Dogwood in full bloom
Dogwood Winter, like most of the "winters" mentioned here, is a somewhat predictable weather event of the thermal currents making a short reversal of direction, bringing a few days or even a week of cold weather, sometimes with frost or snow and potential damage to garden plants. Weather forecasters know it is likely to occur, but it’s not predictable enough to say on what day. The oldtimers knew it usually happens when the dogwoods (Cornus florida or Cornus nuttallii) are in bloom. With the possibility of frost happening during Dogwood Winter, they also knew to wait until after the dogwood bloomed to plant tender vegetables and annuals. Native Americans watched for the dogwood blooms as the sign to begin planting corn and other crops.
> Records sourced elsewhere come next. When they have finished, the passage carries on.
(* ===== verification/CalvinInv.v ===== *)
(** * Calvin: the invariant of the distributed execution

    A ghost stage for each transaction at each node says how far the node is with
    it: waiting for locks or a worker, with a worker, waiting for the results of
    other nodes, or applied.  The invariant relates the stages to the queues, the
    lock manager, the workers, the storage and the messages under way.  Then what
    the single operations of the scheduler and of the workers do to it. *)

From stdpp Require Import functions.
From S2P Require Import Prelude AppReplica TimeServer CalvinTxn CalvinLocks CalvinLocksProps CalvinSystem CalvinSerial.

(** With worker [i], which is in state [s]; [d] is the database the program has
    made so far from the one before the transaction. *)
Inductive stage :=
| Pending
| Busy (i : nat) (s : worker_state) (d : gmap Key Value)
| Active (i : nat) (m : StorageManager)
| Applied.

Definition executing (s : stage) : Prop := match s with Busy _ (WExecuting _ _ _) _ => True | _ => False end.

Definition held (s : stage) : Prop := match s with Busy _ _ _ | Active _ _ => True | _ => False end.

Definition owner (s : stage) : option nat := match s with Busy i _ _ | Active i _ => Some i | _ => None end.

(** Worker [i] has linked the channel of the transaction, or asked for it. *)
Definition activated (i : nat) (s : stage) : Prop :=
  match s with Active j _ | Busy j (WExecuting _ _ true) _ => j = i | Applied => True | _ => False end.

#[global] Instance executing_dec s : Decision (executing s).
Proof. destruct s as [|? [] ?| |]; simpl; apply _. Defined.

#[global] Instance Pending_dec s : Decision (s = Pending).
Proof. destruct s; [by left|by right..]. Defined.

Section invariant.
Context (N : Z) `{Application} (plan : list (list TxnProto)) (db : gmap Key Value).
Implicit Types (t a b : TxnProto) (p r w : Z) (k : Key) (st : TxnProto → stage) (L T : list TxnProto).

Notation sequence := (sequence N plan).
Notation sequence_at := (sequence_at N plan).
Notation pos := (pos N plan).
Notation database := (database N plan db).
Notation local_keys := (local_keys N).
Notation waits p := (waits (IsLocal N p)).
Notation partition := (LookupPartition N).

(** ** The scheduler

    [L] are the transactions that have or wait for locks, [T] the ones taken from
    the batches so far. *)
Record sched_ok p (m : LockManager) (tq dq : list TxnProto) T st L : Prop := {
  so_locks : lm_ok (IsLocal N p) L m;
  so_taken : T `prefix_of` sequence_at p;
  so_sub : L `sublist_of` T;
  so_tq : NoDup (tq ++ ready_txns m);
  so_queued t : t ∈ tq ++ ready_txns m ↔ t ∈ L ∧ ¬ waits p L t ∧ st t = Pending;
  so_dq : NoDup dq;
  so_done t : t ∈ dq ↔ t ∈ L ∧ st t = Applied;
  so_started t : st t ≠ Pending → t ∈ T ∧ (t ∈ L → ¬ waits p L t);
  so_released t : t ∈ T → t ∉ L → st t = Applied
}.

(** ** Batches *)

Definition is_batch p (b : Z) (data : list TxnProto) : Prop := 0 ≤ b ∧ batch_for N p <$> plan !! Z.to_nat b = Some data.

Definition taken p (number : Z) (offset : nat) : list TxnProto :=
  concat (take (Z.to_nat number) (batch_for N p <$> plan)) ++ take offset (default [] (batch_for N p <$> plan !! Z.to_nat number)).

Record batches_ok p (n : Node) : Prop := {
  bo_number : 0 ≤ batch_number n;
  bo_message : match batch_message n with
               | None => batch_offset n = 0%nat
               | Some data => is_batch p (batch_number n) data ∧ (batch_offset n ≤ length data)%nat
               end;
  bo_batches (b : Z) data : batches n !! b = Some data → is_batch p b data;
  bo_socket (b : Z) data : (b, data) ∈ batch_socket n → is_batch p b data;
  bo_inproc q m : (q, m) ∈ inproc_in n → q ∈ all_nodes N ∧ ∃ (b : Z) data, m = TXN_BATCH b data ∧ is_batch q b data;
  bo_sequencer : 0 ≤ seq_batch_number n ∧ seq_batch_number n `mod` N = p
}.

(** ** Workers and links *)

Record worker_ok (i : nat) (w : Worker) st : Prop := {
  wo_busy t s d : st t = Busy i s d → s = w_state w;
  wo_state : w_state w ≠ WIdle → ∃ t d, st t = Busy i (w_state w) d;
  wo_active c m : active_txns w !! c = Some m ↔ ∃ t, t ∈ sequence ∧ c = channel_of t ∧ st t = Active i m;
  wo_messages c kvs : (c, kvs) ∈ message_queue w → ∃ t, t ∈ sequence ∧ c = channel_of t ∧ activated i (st t);
  wo_link c : LINK_CHANNEL c ∈ link_unlink_queue w → ∃ t, t ∈ sequence ∧ c = channel_of t ∧ activated i (st t);
  wo_unlink c : UNLINK_CHANNEL c ∈ link_unlink_queue w → ∃ t, t ∈ sequence ∧ c = channel_of t ∧ st t = Applied
}.

Record workers_ok (ws : list Worker) (rr : gmap string nat) (un : gmap string (list (string * list (Key * Value)))) st : Prop := {
  ws_worker i (w : Worker) : ws !! i = Some w → worker_ok i w st;
  ws_owner t i : owner (st t) = Some i → (i < length ws)%nat;
  ws_remote c i : rr !! c = Some i → (i < length ws)%nat ∧ ∃ t, t ∈ sequence ∧ c = channel_of t ∧ activated i (st t);
  ws_linked t i m : st t = Active i m →
    rr !! channel_of t = Some i ∧ default [] (un !! channel_of t) = [] ∨ ∃ w : Worker, ws !! i = Some w ∧ LINK_CHANNEL (channel_of t) ∈ link_unlink_queue w;
  ws_undelivered c x : x ∈ default [] (un !! c) → x.1 = c;
  ws_some : (0 < length ws)%nat
}.

(** ** Storage and objects *)

Definition results_of t (ks : list Key) : list (Key * Value) := (λ k, (k, default "" (database (pos t) !! k))) <$> ks.

(** The result node [p] sends for [t]. *)
Definition result p t : list (Key * Value) := results_of t (local_keys p t).

(** The objects are the ones of the storage for local keys and copies of the ones
    of [d] for others. *)
Record objects_ok p t (d : gmap Key Value) (m : StorageManager) : Prop := {
  oo_txn : sm_txn m = t;
  oo_cell k c : objects m !! k = Some c → k ∈ txn_keys t ∧
    if decide (partition k = p) then c = Stored else p ∈ writers t ∧ ∃ v, d !! k = Some v ∧ c = Copy v;
  oo_local k : k ∈ local_keys p t → objects m !! k = Some Stored
}.

Definition stage_ok p (store : gmap Key Value) t (s : stage) : Prop :=
  match s with
  | Pending | Applied => True
  | Active _ m => objects_ok p t (database (pos t)) m ∧ ReadyToExecute m = false
  | Busy _ WIdle _ => False
  | Busy _ (WReading m keys msg) d =>
      sm_txn m = t ∧ p ∈ readers t ∧ ∃ ks, local_keys p t = ks ++ keys ∧ msg = results_of t ks ∧
      ∀ k, objects m !! k = if decide (k ∈ ks) then Some Stored else None
  | Busy _ (WSending m msg nodes) d =>
      sm_txn m = t ∧ NoDup nodes ∧ (∀ q, q ∈ nodes → q ∈ writers t ∧ q ≠ p ∧ p ∈ readers t ∧ msg = result p t) ∧
      ∀ k, objects m !! k = if decide (k ∈ local_keys p t) then Some Stored else None
  | Busy _ (WExecuting m q _) d =>
      objects_ok p t d m ∧ (∀ k, k ∈ txn_keys t → is_Some (objects m !! k)) ∧ (∀ k, k ∈ local_keys p t → store !! k = d !! k) ∧
      confined (txn_keys t) (read_write_set t) q ∧ exec q d = Some (database (S (pos t)))
  end.

(** [j] is after the applied writers of [k] and before the other ones, none of
    which is executing. *)
Definition separates st k (j : nat) : Prop :=
  (j ≤ length sequence)%nat ∧
  ∀ t, t ∈ sequence → k ∈ read_write_set t → if decide (pos t < j)%nat then st t = Applied else st t ≠ Applied ∧ ¬ executing (st t).

Record data_ok p (store : gmap Key Value) st : Prop := {
  do_order k a b : a ∈ sequence → b ∈ sequence → (pos a < pos b)%nat → conflict (IsLocal N p) k a b → st b = Applied → st a = Applied;
  do_storage k j : partition k = p → separates st k j → store !! k = database j !! k;
  do_stage t : t ∈ sequence → stage_ok p store t (st t);
  do_local k : partition k ≠ p → store !! k = None;
  do_alone t : executing (st t) ∨ st t = Applied → p ∈ writers t ∨ local_keys p t = txn_keys t
}.

(** ** Messages *)

Definition unsent w (s : stage) : nat :=
  match s with
  | Pending | Busy _ (WReading _ _ _) _ => 1
  | Busy _ (WSending _ _ nodes) _ => if decide (w ∈ nodes) then 1 else 0
  | _ => 0
  end.
(** Every step keeps the invariant and takes some of the work, or changes nothing;
    no step crashes. *)
Theorem step_system S s e : system_ok S s →
  match step N plan s e with Crash => False | Blocks => True | Done s' => step_to S s s' end.
Proof.
  intros HI. destruct s as [ns socks]. unfold step. simpl. destruct (ns !! node_of e) as [n|] eqn:Hn; [|done].
  destruct (sy_node HI _ _ Hn) as [L HN]. pose proof (sy_messages HI) as HM. pose proof (sy_flow HI) as HF. simpl in HM, HF.
  pose proof (λ n', work_set S S ns socks socks (node_of e) n n' Hn ltac:(by apply (sy_nodes HI); simpl; eauto) ltac:(done)) as Hws.
  destruct e as [p|p|p i|p from|p|p i]; simpl in Hn, HN |- *; simpl node_of in Hws.
  - pose proof (sequencer_ok p n (S p) L HN) as Hs. destruct (RunReader _ _ _) as [n'| |]; [|done..]. destruct Hs as (HN' & Hw & Hu & Hwk & Hhb & Htc).
    exists S. specialize (Hws n'). split; [|right; change (set_node (mkSystem ns socks) p n' []) with (mkSystem (<[p := n']> ns) socks); lia]. eapply system_set; [done..|by eapply messages_same|]. eapply flow_step; [done..|by auto| |by left|done].
    intros q b Hq _ Hbp Hc. left. apply Htc; [by apply (sy_nodes HI)|done|done].
  - pose proof (scheduler_ok p n (S p) L HN) as Hs. destruct (LockManagerThread _ _ _) as [n'| |]; [|done..]. destruct Hs as ((L' & HN') & HO & Hhb & Hwk).
    pose proof HO as (_ & E2 & _ & E4 & E5 & E6). exists S. specialize (Hws n'). split.
    + eapply system_set; [done..|by eapply messages_same|]. eapply flow_same; [done|done|by auto|done..].
    + destruct Hwk as [->|Hwk]; [left; unfold set_node; simpl; by rewrite insert_id|right; change (set_node (mkSystem ns socks) p n' []) with (mkSystem (<[p := n']> ns) socks); lia].
  - destruct (n_workers n !! i) as [w|] eqn:Hw; [|done]. destruct (RunWorkerThread _ _ _ _ _) as [[n' out]| |] eqn:Hrun.
    + by eapply worker_event.
    + done.
    + pose proof (worker_step_ok p n (S p) L i w HN Hw) as Hs. rewrite Hrun in Hs. apply Hs.
      * intros x. by apply (mo_arrived HM p n).
      * intros r t He Ha. pose proof (mo_count HM r p t n He Hn). lia.
  - destruct (socks !! (from, p)) as [[|m ms]|] eqn:Hm; [done| |done].
    destruct (remote_event S ns socks p n L from m ms HI Hn HN Hm) as (n' & -> & HI' & Hwk). exists S. by auto.
  - destruct (inproc_in n) as [|[q m] ms] eqn:Hm; [done|]. destruct (Send _ _ _ _) as [n' out] eqn:Hs. exists S.
    destruct (inproc_event S ns socks p n L q m ms n' out HI Hn HN Hm Hs). by auto.
  - destruct (n_workers n !! i) as [w|] eqn:Hw; [|done]. destruct (link_unlink_queue w) as [|lr rs] eqn:Hl; [done|]. exists S.
    destruct (link_event S ns socks p n L i w lr rs HI Hn HN Hw Hl). by auto.
Qed.

End events.
(** The example ends with both transactions done. *)
Lemma example_ends : ∃ s, example_run example_plan = Done s ∧ quiescent example_plan s ∧
  ∃ n0 n1, sys_nodes s !! 0 = Some n0 ∧ sys_nodes s !! 1 = Some n1 ∧ storage n0 !! "4" = Some "5" ∧ storage n1 !! "5" = Some "7" ∧
    batch_number n1 = 2 ∧ batch_offset n1 = 0%nat.
Proof.
  assert (match example_run example_plan with
    | Done s => bool_decide (quiescent example_plan s) &&
        match sys_nodes s !! 0, sys_nodes s !! 1 with
        | Some n0, Some n1 => bool_decide (storage n0 !! "4" = Some "5") && bool_decide (storage n1 !! "5" = Some "7") &&
            bool_decide (batch_number n1 = 2) && bool_decide (batch_offset n1 = 0%nat)
        | _, _ => false
        end
    | _ => false
    end = true) as Hr by (vm_compute; reflexivity).
  destruct (example_run example_plan) as [s| |]; [|done..]. exists s. split; [done|]. apply andb_true_iff in Hr as [Hq%bool_decide_eq_true Hr].
  split; [done|]. destruct (sys_nodes s !! 0) as [n0|]; [|done]. destruct (sys_nodes s !! 1) as [n1|]; [|done]. exists n0, n1.
  rewrite !andb_true_iff, !bool_decide_eq_true in Hr. naive_solver.
Qed.

Lemma example_writers p t : t ∈ sequence_at 2 example_plan p → p ∈ writers t ∨ local_keys 2 p t = txn_keys t.
Proof.
  intros [Ht Hp]%sequence_at_elem. left. assert (Forall (λ t, Forall (λ p, p ∈ writers t) (participants 2 t)) (sequence 2 example_plan)) as Hf
    by (apply (bool_decide_eq_true_1 _); vm_compute; reflexivity).
  rewrite Forall_forall in Hf. specialize (Hf t Ht). rewrite Forall_forall in Hf. by apply Hf.
Qed.

Lemma calvin_serializable_witness : planned 2 example_plan example_db ∧
  ∃ s n, example_run example_plan = Done s ∧ sys_nodes s !! 1 = Some n ∧ idle_node n ∧
    Some (storage n) = part_of 2 1 <$> serial (sequence 2 example_plan) example_db.
Proof.
  split; [apply example_planned|]. destruct example_ends as (s & Hr & Hq & _ & n & _ & Hn & _ & _ & Hb & Ho). exists s, n. split; [exact Hr|].
  split; [exact Hn|]. unfold example_run in Hr. assert (idle_node n) as Hi.
  { pose proof (calvin_run 2 example_plan example_db (example_events example_plan) example_planned) as Hrun. rewrite Hr in Hrun.
    destruct (Hrun (quiescent_stuck 2 example_plan s Hq) example_writers 1 n Hn) as [Hi _]. exact Hi. }
  split; [exact Hi|]. pose proof (calvin_serializable 2 example_plan example_db (example_events example_plan) example_planned) as Hc.
  rewrite Hr in Hc. destruct (pl_serial _ _ _ example_planned) as [d Hd]. rewrite Hd. simpl. f_equal.
  apply (Hc 1 n (length (sequence 2 example_plan)) d Hn Hi); [done| |by rewrite firstn_all].
  rewrite Hb, Ho. vm_compute. reflexivity.
Defined.

Lemma calvin_terminates_witness : planned 2 example_plan example_db ∧
  ∃ bound, ∀ m s, evolves 2 example_plan (new_system 2 example_db) m s → (m ≤ bound)%nat.
Proof. split; [apply example_planned|]. apply calvin_terminates. apply example_planned. Defined.

Lemma calvin_completes_witness : ∃ s n, example_run example_plan = Done s ∧ stuck 2 example_plan s ∧ sys_nodes s !! 1 = Some n ∧
  idle_node n ∧ storage n !! "5" = Some "7" ∧ Some (storage n) = part_of 2 1 <$> serial (sequence 2 example_plan) example_db.
Proof.
  destruct example_ends as (s & Hr & Hq & _ & n & _ & Hn & _ & H5 & _). exists s, n.
  assert (stuck 2 example_plan s) as Hst by (by apply quiescent_stuck). split; [done|]. split; [done|]. split; [done|].
  destruct (calvin_completes 2 example_plan example_db (example_events example_plan) s example_planned example_writers Hr Hst 1 n Hn) as [Hi Hsto].
  split; [exact Hi|]. split; [exact H5|exact Hsto].
Defined.

Lemma calvin_reader_hangs_witness : ∃ s n t', example_run example_reader = Done s ∧ quiescent example_reader s ∧ sys_nodes s !! 1 = Some n ∧
  txn_id t' = 200 ∧ is_Some (txn_waits (lm n) !! t').
Proof.
  set (t := add_participants 2 (example_txn 0 ["1"] (example_keys 0 2))). set (t' := add_participants 2 (example_txn 200 [] (example_keys 1 2))).
  assert (match example_run example_reader with
    | Done s => bool_decide (quiescent example_reader s) &&
        match sys_nodes s !! 1 with Some n => bool_decide (batch_number n = 2) && bool_decide (batch_offset n = 0%nat) | _ => false end
    | _ => false
    end = true) as Hr by (vm_compute; reflexivity).
  destruct (example_run example_reader) as [s| |] eqn:Hs; [|done..]. apply andb_true_iff in Hr as [Hq%bool_decide_eq_true Hr].
  destruct (sys_nodes s !! 1) as [n|] eqn:Hn; [|done]. apply andb_true_iff in Hr as [Hb%bool_decide_eq_true Ho%bool_decide_eq_true].
  exists s, n, t'. split; [done|]. split; [done|]. split; [done|]. split; [done|].
  assert (t ∈ sequence 2 example_reader) as Ht by (apply (bool_decide_eq_true_1 _); vm_compute; reflexivity).
  destruct (calvin_reader_hangs 2 example_reader example_db (example_events example_reader) s 1 n t example_reader_planned Hs Hn Ht) as [_ Hw].
  - apply (bool_decide_eq_true_1 _). vm_compute. reflexivity.
  - vm_compute. discriminate.
  - rewrite Hb, Ho in Hw. apply (Hw t' "1"); [apply (bool_decide_eq_true_1 _); vm_compute; reflexivity..|vm_compute; lia|].
    split; [|split; [|right]]; apply (bool_decide_eq_true_1 _); vm_compute; reflexivity.
Defined.

End example.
Late frost on lignon berry
Frost on nettle
Oldtimers also knew that blackberries (Rubus fruticosus) need a cold snap to set buds on the blackberry canes, so as sure as night follows day, there will be a cold snap when the blackberries bloom, called Blackberry Winter. It comes with a somewhat less severe return of a continental polar air mass after the maritime tropical air masses have begun to dominate the weather. In some areas, a late cold snap occurs with the blooming of the locust trees (Robinia pseudoacacia) usually before the dogwoods bloom or the redbuds (Cercis canadensis). So you have Locust Winter, and Redbud Winter happening after the first flush of warm spring days and before Dogwood Winter and Blackberry Winter.
Locust trees in bloom
Wild locust flowers
Locust 'Purple Robe' flowers
According to Buster (my neighbor and folklore old-timer), Locust Winter generally isn’t as long or cold as Blackberry Winter. Here at my elevation, the redbuds bloom before the dogwoods, and the blackberries bloom after the dogwoods (in most years), so we get to have Redbud Winter, Dogwood Winter, and then a Blackberry winter. As a matter of fact, we are having a Redbud Winter right now as I write this. Yesterday I worked in the garden in a sleeveless shirt, and this evening it is snowing. I noticed on the way to the store this afternoon that the redbuds are starting to bloom!
Redbud tree in bloom
There’s also Linsey-Woolsey Britches Winter, a term not used so much anymore, and then the last gasp of cold weather is Whippoorwill Winter. Linsey-Woolsey Britches Winter was once a popular term, back when winter clothing was homespun of linen/wool, and winters were harsher. It was the last time in spring that you’d need "long johns" before trading them for short sleeves, and it usually came about the time of Blackberry Winter. However, I never read how one would know Linsey-Woolsey Britches Winter if you lived where there were no dogwoods nor blackberries, except you’d be cold.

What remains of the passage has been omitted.